Here are some of the popular tools that you can use:
1. GetSocial
This tool provides dark social tracking as well as dark social analytics. It can help you track all of your shares, including those shared via private messaging channels.
It provides a code that you can copy paste on your website’s header. You can then activate it by going to the “address bar tracking” app. This allows you to track all of your content, even the dark social content.
It also provides social sharing buttons that you can use to encourage sharing using those instead of copy-pasting the links.
2. Po.st
This tool also provides social sharing buttons that you can add to your website. You can then track all of the shares using those buttons.
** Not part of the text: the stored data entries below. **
(** One round of the [again] loop: [len] grains of the page [p]. *)
Definition invalidate_page (s : demand_shard) (p : ppa) (grain len : Z) (was_full_line : bool) : result (demand_shard * bool) :=
  let spp := sp_of s in
  _ ← assert_ (len >? 0);
  x ← get_pg s.(sd) p;
  _ ← assert_ (page_is PG_VALID x);
  d ← mod_blk s.(sd) p (fun b =>
        _ ← assert_ (b.(Ssd.igc) <? blk_grains spp);
        _ ← assert_ ((b.(Ssd.vgc) >? 0) && (b.(Ssd.vgc) <=? blk_grains spp));
        Ok (blk_set_igc b (b.(Ssd.igc) + len)));
  let s := set_sd s d in
  '(l, was_full_line) ← line_lose spp s.(lm) p.(g_blk) len was_full_line;
  let s := set_lm s l in
  v ← bitmap_cell s grain;
  _ ← assert_ v;
  Ok (set_bitmap s (upd s.(grain_bitmap) grain false), was_full_line).

Fixpoint invalidate_loop (fuel : nat) (s : demand_shard) (p : ppa) (grain rem : Z) (was_full_line : bool)
    : result demand_shard :=
  match fuel with
  | O => Err HANG
  | S fuel =>
      let len := Z.min rem (u32 (GRAIN_PER_PAGE - grain mod GRAIN_PER_PAGE)) in
      '(s, was_full_line) ← invalidate_page s p grain len was_full_line;
      let rem := rem - len in
      if rem =? 0 then Ok s else
      x ← get_line s p;
      p ← peek_next_page (sp_of s) p;
      _ ← assert_ (p.(g_blk) =? x.(id));
      page ← ppa2pgidx (sp_of s) p;
      invalidate_loop fuel s p (u64 (page * GRAIN_PER_PAGE)) rem was_full_line
  end.

(** Each round consumes at least one grain. *)
Definition mark_grain_invalid (s : demand_shard) (grain len : Z) : result demand_shard :=
  p ← ppa_to_struct (sp_of s) (grain / GRAIN_PER_PAGE);
  _ ← (if len >? GRAIN_PER_PAGE then assert_ (negb (last_pg_in_line (sp_of s) p)) else Ok tt);
  invalidate_loop (S (Z.to_nat len)) s p grain len false.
It also has a link shortener that not only shortens the URL but also tracks it. You can use this feature for any page whose traffic you want to track. It also provides detailed analytics for that link and tells you the exact traffic sources and what activities drove that traffic.
3. AddThis
This tool is similar to GetSocial in that it also provides social sharing buttons and a code to track your shares.
All you need to do is make an account and download the code, plugin, and app. Then you apply the code to your website and start tracking your shares.
Final Thoughts
Dark social traffic is your largest traffic source and is too big to be ignored. Dark social sharing prevents companies from measuring the actual effectiveness of different traffic sources. This is because all of this traffic gets attributed to direct traffic. This severely distorts the actual picture where the traffic is actually being driven from sources that your analytics software is not able to track.
So, use the techniques mentioned in this post to track dark social traffic using Google Analytics or dark social tracking tools. Or, you can use social sharing buttons to provide people with an easier way to share. This can help eliminate dark social sharing altogether.